Presumptive Inference - The Silent Agent Killer

A deployment agent runs. It reports success. Nothing actually deploys.

No errors. No crashes. Just a confident AI telling you everything went great while the production server sits unchanged.

This is Presumptive Inference.

Once you see it, you find it everywhere.

What's Actually Going On

LLMs don't execute a plan. They predict what a successful execution looks like.

These are very different things.

When an agent is told to "create a file, then read it back," something subtle happens in its reasoning:

Create the file → calls writeFile → gets a response
The file should now exist → skips the check
Read it back → calls readFile → gets an error

Step 2 is where it breaks.

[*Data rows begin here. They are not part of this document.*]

(** Past the early returns the function is its [try] block. *)
Lemma format_numeric_branch (s : string) (d : pyval) (x : float) :
  float_of_str (strip s) = Ret x ->
  format_number_with_decimals (PyStr s) d =
    try_except [ValueError; TypeError]
      (if py_eq_str d "default" then
         bind (int_of_float x) (fun i =>
           if float_eq_int x i
           then bind (int_of_float x) (fun j => Ret (str_of_int j))
           else Ret (strip s))
       else
         try_except [ValueError]
           (bind (py_int d) (fun decimals => format_f x decimals))
           (fun _ => Ret (strip s)))
      (fun _ => Ret (strip s)).
Proof.
  intros H. destruct (float_of_str_plain _ _ H) as (H0 & H1 & H2 & H3).
  unfold format_number_with_decimals. simpl py_str.
  apply String.eqb_neq in H0, H1. rewrite H0, H1, H2, H3, H. reflexivity.
Qed.

Lemma format_not_numeric (s : string) (d : pyval) :
  blank s = false -> raises (float_of_str (strip s)) ->
  format_number_with_decimals (PyStr s) d = Ret (strip s).
Proof.
  intros Hb [e He].
  destruct (contains ">" s || contains "<" s) eqn:Hc.
  { now apply format_comparison. }
  rewrite <- (contains_strip ">" s), <- (contains_strip "<" s) in Hc
    by reflexivity.
  unfold format_number_with_decimals. simpl py_str.
  destruct (String.eqb_spec (strip s) "") as [E|_].
  { apply strip_blank in E. congruence. }
  destruct (String.eqb_spec (strip s) " ") as [E|_].
  { now apply strip_not_space in E. }
  simpl. rewrite Hc.
  destruct (float_of_str_cases (strip s)) as [[x Hx]|Hx]; [congruence|].
  now rewrite Hx.
Qed.

Lemma format_default (s : string) (x : float) :
  float_of_str (strip s) = Ret x -> is_inf x = false ->
  format_number_with_decimals (PyStr s) (PyStr "default") =
    Ret (if is_whole x then str_of_int (trunc x) else strip s).
Proof.
  intros H Hinf. rewrite (format_numeric_branch _ _ _ H). simpl py_eq_str.
  pose proof (int_of_float_cases x) as Hi.
  destruct x as [sg|sg| |sg m e]; try discriminate; rewrite Hi.
  - reflexivity.
  - reflexivity.
  - cbn [bind]. rewrite (float_eq_int_whole _ _ Hi).
    destruct (is_whole _); reflexivity.
Qed.

Lemma format_bad_setting (s : string) (d : pyval) (x : float) :
  float_of_str (strip s) = Ret x -> py_eq_str d "default" = false ->
  raises (py_int d) ->
  format_number_with_decimals (PyStr s) d = Ret (strip s).
Proof.
  intros H Hd [e He]. rewrite (format_numeric_branch _ _ _ H), Hd.
  destruct (py_int_cases d) as [[z Hz]|[Hz|Hz]]; [congruence| |];
    now rewrite Hz.
Qed.

Lemma format_negative_setting (s : string) (d : pyval) (x : float) (z : Z) :
  float_of_str (strip s) = Ret x -> py_int d = Ret z -> z < 0 ->
  format_number_with_decimals (PyStr s) d = Ret (strip s).
Proof.
  intros H Hd Hz. rewrite (format_numeric_branch _ _ _ H).
  rewrite (py_int_default _ _ Hd), Hd. cbn [bind].
  unfold format_f. apply Z.ltb_lt in Hz. now rewrite Hz.
Qed.

(** [int(num)] of an infinite [num] raises [OverflowError], which neither
    handler names. *)
Lemma format_default_infinite (s : string) (sg : bool) :
  float_of_str (strip s) = Ret (S754_infinity sg) ->
  format_number_with_decimals (PyStr s) (PyStr "default") = Raise OverflowError.
Proof. intros H. now rewrite (format_numeric_branch _ _ _ H). Qed.

(** That is the one way out of the function by an exception. *)
Lemma format_cases (v d : pyval) :
  (exists out, format_number_with_decimals v d = Ret out) \/
  (format_number_with_decimals v d = Raise OverflowError /\
   py_eq_str d "default" = true /\
   exists sg, float_of_str (strip (py_str v)) = Ret (S754_infinity sg)).
Proof.
  unfold format_number_with_decimals.
  set (t := strip (py_str v)).
  destruct (String.eqb t "" || String.eqb t " "); [left; eauto|].
  destruct (contains ">" t || contains "<" t); [left; eauto|].
  destruct (float_of_str_cases t) as [[x Hx]|Hx]; rewrite Hx;
    [|left; simpl; eauto].
  cbn [bind]. destruct (py_eq_str d "default") eqn:Hd.
  - destruct x as [sg|sg| |sg m e].
    + left. simpl. eauto.
    + right. simpl. eauto.
    + left. simpl. eauto.
    + left. pose proof (int_of_float_cases (S754_finite sg m e)) as Hi.
      cbv beta iota in Hi. rewrite Hi. cbn [bind].
      destruct (float_eq_int _ _); simpl; eauto.
  - left. destruct (py_int_cases d) as [[z Hz]|[Hz|Hz]]; rewrite Hz;
      [|simpl; eauto..].
    cbn [bind]. unfold format_f.
    destruct ((z <? 0) || (INT_MAX <? z)); simpl; eauto.
Qed.

(** Stripping comes first: the function cannot tell an input from its
    stripped form. *)
Lemma format_strip_first (s : string) (d : pyval) :
  format_number_with_decimals (PyStr s) d =
  format_number_with_decimals (PyStr (strip s)) d.
Proof.
  unfold format_number_with_decimals. simpl py_str. now rewrite strip_idem.
Qed.

End FormatFacts.

(** * The result classifier *)

Module ClassifierFacts.
Import Py PyFacts QFT.

Lemma field_float_cases (r : gmap string pyval) (k : string) :
  (exists x, field_float r k = Ret x) \/ field_float r k = Raise ValueError.
Proof.
  unfold field_float. destruct (String.eqb _ ""); [eauto|].
  apply float_of_str_cases.
Qed.

Lemma field_float_absent (r : gmap string pyval) (k : string) :
  r !! k = None -> field_float r k = Ret f_0_0.
Proof.
  intros H. unfold field_float, field_text, dict_get. rewrite H. reflexivity.
Qed.

Lemma field_float_empty (r : gmap string pyval) (k : string) :
  field_text r k = "" -> field_float r k = Ret f_0_0.
Proof. intros H. unfold field_float. now rewrite H. Qed.

Lemma calculate_comment_parsed (r : gmap string pyval) (n a b m : float) :
  field_float r "nil_result" = Ret n -> field_float r "tb1_nil" = Ret a ->
  field_float r "tb2_nil" = Ret b -> field_float r "mit_nil" = Ret m ->
  calculate_comment r = Ret (comment_of (qft_result_of r) n a b m).
Proof.
  intros Hn Ha Hb Hm. unfold calculate_comment.
  now rewrite Hn, Ha, Hb, Hm.
Qed.

Lemma calculate_comment_failed (r : gmap string pyval) (k : string) :
  In k numeric_fields -> raises (field_float r k) ->
  calculate_comment r = Ret "Error".
Proof.
  intros Hk [e He].
  assert (Hv : field_float r k = Raise ValueError).
  { destruct (field_float_cases r k) as [[x Hx]|Hx]; congruence. }
  clear He. unfold calculate_comment.
  destruct (field_float_cases r "nil_result") as [[n Hn]|Hn]; rewrite Hn;
    [|reflexivity].
  destruct (field_float_cases r "tb1_nil") as [[a Ha]|Ha]; rewrite Ha;
    [|reflexivity].
  destruct (field_float_cases r "tb2_nil") as [[b Hb]|Hb]; rewrite Hb;
    [|reflexivity].
  destruct (field_float_cases r "mit_nil") as [[m Hm]|Hm]; rewrite Hm;
    [|reflexivity].
  simpl in Hk. destruct Hk as [<-|[<-|[<-|[<-|[]]]]]; congruence.
Qed.

Lemma comment_of_cases (q : string) (n a b m : float) :
  In (comment_of q n a b m)
     [""; "WP (Both)"; "WP (TB1)"; "WP (TB2)"; "High Nil"; "Low Mit"].
Proof.
  unfold comment_of.
  repeat match goal with
         | |- context [if ?c then _ else _] => destruct c
         end; simpl; tauto.
Qed.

The agent treats "I intended to do X" as equivalent to "X happened."

If you've ever watched a junior developer git push without checking if the tests passed — it's exactly that.

Two Flavors

The assume-success trap. The agent calls a tool, gets some acknowledgment, and moves on. It never checks the actual result.

Agents "create" Kubernetes pods that never exist. They "write" config files that are empty. They "deploy" services that return 404s.

The state hallucination. The agent remembers setting a variable three steps ago. But if you trace the execution, the tool call that was supposed to set it either failed silently or was never made.

The agent confabulated its own execution history.

Top path: what you want. Bottom path: what you get by default.

Why Prompting Won't Fix This

"Always verify your actions." "Double-check before proceeding."

This works sometimes. On a good day. With a large model. For about 15 minutes — before the agent starts optimizing away the verification steps because they "seem redundant."

The problem is structural. You can't solve a runtime guarantee with a compile-time instruction.

What Actually Works

The Verification-Step Pattern

Never allow an agent to move to step N+1 until step N has been independently verified.

async function verifiedWrite(filename: string, content: string) {
  const writeResult = await agent.callTool("writeFile", { filename, content });
  
  // Don't trust the write result alone.
  const verifyResult = await agent.callTool("checkFileExists", { filename });
  
  if (!verifyResult.exists) {
    throw new Error(
      `Presumptive Inference detected: writeFile reported success ` +
      `but ${filename} does not exist.`
    );
  }
  
  // Verify content hash if you're paranoid (you should be)
  const readBack = await agent.callTool("readFile", { filename });
  if (readBack.content !== content) {
    throw new Error("Content mismatch after write.");
  }
}

Three tool calls instead of one. More expensive. But cheaper than debugging phantom deployments at 2am.

Explicit State Machines

The deeper fix is taking state management away from the agent entirely.

Use a finite state machine where transitions are code, not vibes.

The agent can reason about what to do next. But it can't just decide it's in the "Verifying" state. The orchestrator checks. The orchestrator decides.

Chain of Verification Prompting

Before any destructive or irreversible action, force the agent to enumerate its assumptions:

"Before executing this tool, list every assumption you're making about the current state. For each assumption, state how it was verified."

It doesn't catch everything. But it catches enough to be worth the extra tokens.

The Uncomfortable Truth

Presumptive inference isn't a bug in the model. It's a feature.

LLMs are trained to be confident and forward-moving. That's what makes them useful for generating code, writing prose, answering questions.

It's also what makes them dangerous when you hand them a deploy button.

The fix isn't better models. It's better architecture around the models we have.